After a few decades of marriage, Barney and Arlene Ford have learned about the power of words and controlling the tongue.  This past Sunday, Patrick preached to us out of James 3:1-12.  It’s a passage that highlights the importance of how we use our tongues by demonstrating the ability that our words have for good or for evil.  It’s a passage that also calls us to consistently use our words for the praise of God and the building up of others.  Anyone with a tongue should be able to relate to the struggle and the challenge… 

In conjunction with this passage, Barney and Arlene Ford have been willing to share a testimony from their own lives about the miscommunication they have experienced in their marriage and the importance of controlling their tongues.  Enjoy (and learn from) their story:

Arlene and Barney Ford

When growing up I thought talking was just talking. The experience in my home was just like what everyone else experienced. At nineteen, when I became a Christian “foul” language was left behind in my new life.

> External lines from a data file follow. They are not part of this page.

(* ===== verification/Phys.v ===== *)
(** * Physical page allocator: [arch/amd64/mm/phys.c]

    One [struct page] per 4 KiB frame of the first GiB, in the array
    [mm_pages] (here a finite map on [0, PHYS_MAX_PAGES); an index outside it is
    a fault).  The allocation spinlock makes each operation atomic. *)

From S2P Require Import Prelude Defs.

Definition PHYS_MAX_PAGES : Z := 2 ^ 30 / 0x1000.
Definition LOW_BOUND : Z := 0x100000.
Definition PG_ALLOC : Z := 1.
Definition PG_MMAPED : Z := 2.

Inductive page_usage :=
  | PU_UNKNOWN | PU_PRIVATE | PU_SHARED | PU_DEVICE | PU_KERNEL | PU_PAGING | PU_CACHE.
#[export] Instance page_usage_eq_dec : EqDecision page_usage.
Proof. solve_decision. Defined.

Record page := mk_page { pg_flags : Z; pg_usage : page_usage; pg_refcount : Z }.

Record phys := mk_phys {
  mm_pages : gmap Z page;
  total_pages : Z;
  pages_free : Z;
  alloc_pages : page_usage -> Z;
  reserved_regions : list (Z * Z);
}.

Definition set_pages m s :=
  mk_phys m (total_pages s) (pages_free s) (alloc_pages s) (reserved_regions s).
Definition set_total x s :=
  mk_phys (mm_pages s) x (pages_free s) (alloc_pages s) (reserved_regions s).
Definition set_free x s :=
  mk_phys (mm_pages s) (total_pages s) x (alloc_pages s) (reserved_regions s).
Definition set_alloc (u : page_usage) (x : Z) s :=
  mk_phys (mm_pages s) (total_pages s) (pages_free s)
    (fun v => if decide (v = u) then x else alloc_pages s v) (reserved_regions s).
Definition set_reserved l s :=
  mk_phys (mm_pages s) (total_pages s) (pages_free s) (alloc_pages s) l.

(** [mm_pages[i]] *)
Definition page_at (i : Z) : cmd phys page := cload (fun s => mm_pages s !! i).
Definition put_page (i : Z) (p : page) : cmd phys unit :=
  cmodify (fun s => set_pages (<[i:=p]> (mm_pages s)) s).
(** [PHYS2PAGE(addr)] *)
Definition PHYS2PAGE (addr : Z) : Z := addr / MM_PAGE_SIZE.

Definition is_alloc (p : page) : bool := negb (Z.land (pg_flags p) PG_ALLOC =? 0).

(** [++_alloc_pages[pu]; _assert(_pages_free); --_pages_free]. *)
Definition count_alloc (pu : page_usage) : cmd phys unit :=
  cmodify (fun s => set_alloc pu (u64 (alloc_pages s pu + 1)) s);;
  f ← cgets pages_free;
  cassert (bool_decide (f ≠ 0));;
  cmodify (set_free (u64 (f - 1))).

(** The loop of [mm_phys_alloc_page] from index [i], [n] frames left. *)
Fixpoint alloc_scan (pu : page_usage) (n : nat) (i : Z) : cmd phys Z :=
  match n with
  | O => mret MM_NADDR
  | S n =>
      pg ← page_at i;
      if is_alloc pg then alloc_scan pu n (i + 1)
      else
        cassert (bool_decide (pg_usage pg = PU_UNKNOWN));;
        cassert (bool_decide (pg_refcount pg = 0));;
        put_page i (mk_page (Z.lor (pg_flags pg) PG_ALLOC) pu (pg_refcount pg));;
        count_alloc pu;;
        mret (i * MM_PAGE_SIZE)
  end.

Definition LOW_PAGE : Z := Z.shiftr LOW_BOUND 12.

Definition mm_phys_alloc_page (pu : page_usage) : cmd phys Z :=
  cassert (bool_decide (pu ≠ PU_UNKNOWN));;
  alloc_scan pu (Z.to_nat (PHYS_MAX_PAGES - LOW_PAGE)) LOW_PAGE.

Definition mm_phys_free_page (addr : Z) : cmd phys unit :=
  pg ← page_at (PHYS2PAGE addr);
  cassert (bool_decide (pg_refcount pg = 0));;
  cassert (is_alloc pg);;
  c ← cgets (fun s => alloc_pages s (pg_usage pg));
  cassert (bool_decide (c ≠ 0));;
  cmodify (set_alloc (pg_usage pg) (u64 (c - 1)));;
  cmodify (fun s => set_free (u64 (pages_free s + 1)) s);;
  put_page (PHYS2PAGE addr)
    (mk_page (Z.land (pg_flags pg) (Z.lnot PG_ALLOC)) PU_UNKNOWN (pg_refcount pg)).

(** The two inner loops of [mm_phys_alloc_contiguous]. *)
Fixpoint all_free (i : Z) (count : nat) : cmd phys bool :=
  match count with
  | O => mret true
  | S count =>
      pg ← page_at i;
      if is_alloc pg then mret false else all_free (i + 1) count
  end.

Fixpoint take_pages (pu : page_usage) (i : Z) (count : nat) : cmd phys unit :=
  match count with
  | O => mret tt
  | S count =>
      pg ← page_at i;
      cassert (bool_decide (pg_refcount pg = 0));;
      put_page i (mk_page (Z.lor (pg_flags pg) PG_ALLOC) pu (pg_refcount pg));;
      count_alloc pu;;
      take_pages pu (i + 1) count
  end.

Fixpoint contiguous_scan (pu : page_usage) (count : nat) (n : nat) (i : Z) : cmd phys Z :=
  match n with
  | O => mret MM_NADDR
  | S n =>
      ok ← all_free i count;
      if (ok : bool) then take_pages pu i count;; mret (i * MM_PAGE_SIZE)
      else contiguous_scan pu count n (i + 1)
  end.

(** The bound [PHYS_MAX_PAGES - count] is computed in [size_t]. *)
Definition mm_phys_alloc_contiguous (count : Z) (pu : page_usage) : cmd phys Z :=
  contiguous_scan pu (Z.to_nat count)
    (Z.to_nat (u64 (PHYS_MAX_PAGES - count) - LOW_PAGE)) LOW_PAGE.

Record mm_phys_stat := mk_phys_stat {
  st_total : Z; st_free : Z; st_kernel : Z; st_user : Z; st_shared : Z; st_paging : Z; st_cache : Z }.

Definition get_mm_phys_stat (s : phys) : mm_phys_stat :=
  mk_phys_stat (total_pages s) (pages_free s) (alloc_pages s PU_KERNEL) (alloc_pages s PU_PRIVATE)
    (alloc_pages s PU_SHARED) (alloc_pages s PU_PAGING) (alloc_pages s PU_CACHE).

(** ** The boot memory map *)
Inductive efi_mmap_type :=
  | efi_reserved_memory_type | efi_loader_code | efi_loader_data | efi_boot_services_code
  | efi_boot_services_data | efi_runtime_services_code | efi_runtime_services_data
  | efi_conventional_memory | efi_unusable_memory | efi_acpi_reclaim_memory
  | efi_acpi_memory_nvs | efi_memory_mapped_io | efi_memory_mapped_io_portspace
  | efi_pal_code | efi_persistent_memory | efi_max_memory_type.

Inductive mmap_kind := MMAP_KIND_RESERVED | MMAP_KIND_USABLE.

(** The entries behind [mm_phys_memory_map.address], in the two formats. *)
Inductive mmap_entry :=
  | EfiEntry (ty : efi_mmap_type) (physical_start number_of_pages : Z)
  | Mb2Entry (addr len : Z) (available : bool).

(** The memory map: where its table lies and what it holds. *)
Record mm_phys_memory_map := mk_mmap { map_address : Z; map_entry_size : Z; map_entries : list mmap_entry }.

Definition efi_kind (ty : efi_mmap_type) : option mmap_kind :=
  match ty with
  | efi_loader_code | efi_loader_data | efi_boot_services_code | efi_boot_services_data
  | efi_runtime_services_code | efi_runtime_services_data | efi_conventional_memory =>
      Some MMAP_KIND_USABLE
  | efi_pal_code | efi_persistent_memory | efi_reserved_memory_type | efi_unusable_memory
  | efi_acpi_reclaim_memory | efi_acpi_memory_nvs | efi_memory_mapped_io_portspace
  | efi_memory_mapped_io => Some MMAP_KIND_RESERVED
  | efi_max_memory_type => None
  end.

Arlene and I married after college. Marriage turned out to be easy! Being the nice guy I thought I was, I would say to Arlene, “Where would you like to go for dinner?” Arlene’s response very often was, “I don’t know. Where would you like to go?” Knowing where I wanted to go for dinner and now believing that Arlene didn’t know, I would announce the location for dinner, satisfied that I had been sensitive and listened to Arlene. Arlene was inviting me into a conversation about where we would go to dinner, but I didn’t speak her more indirect language.

We got a view into the serious nature of how much we were missing one another when we stopped to visit my mother for a few hours on a trip to see both our parents. Back in the car and pulling away from my mother’s apartment Arlene said, “I am sorry, I guess we’ll never be able to go back.” Shocked and confused, I responded, “Why not!?!” Her answer, “Well, you and your mother had that terrible fight.” My response, “What fight?” What Arlene perceived as a relationship ending fight hadn’t even registered as an issue for me.

The intensity and expressions of anger in my home of origin and the nuanced gentleness of Arlene’s were miles apart. We spoke different languages and didn’t know it! At least I didn’t. My first response to Arlene as we struggled with this phenomena was, of course, “Speak up, mean what you say and say what you mean!”.

Sometime later, listening to the scripture being taught on the subject of communication in marriage the Lord said to me, “Learn to speak Arlene’s language.”

So began for me and for us the life long journey of listening, learning and speaking in our marriage.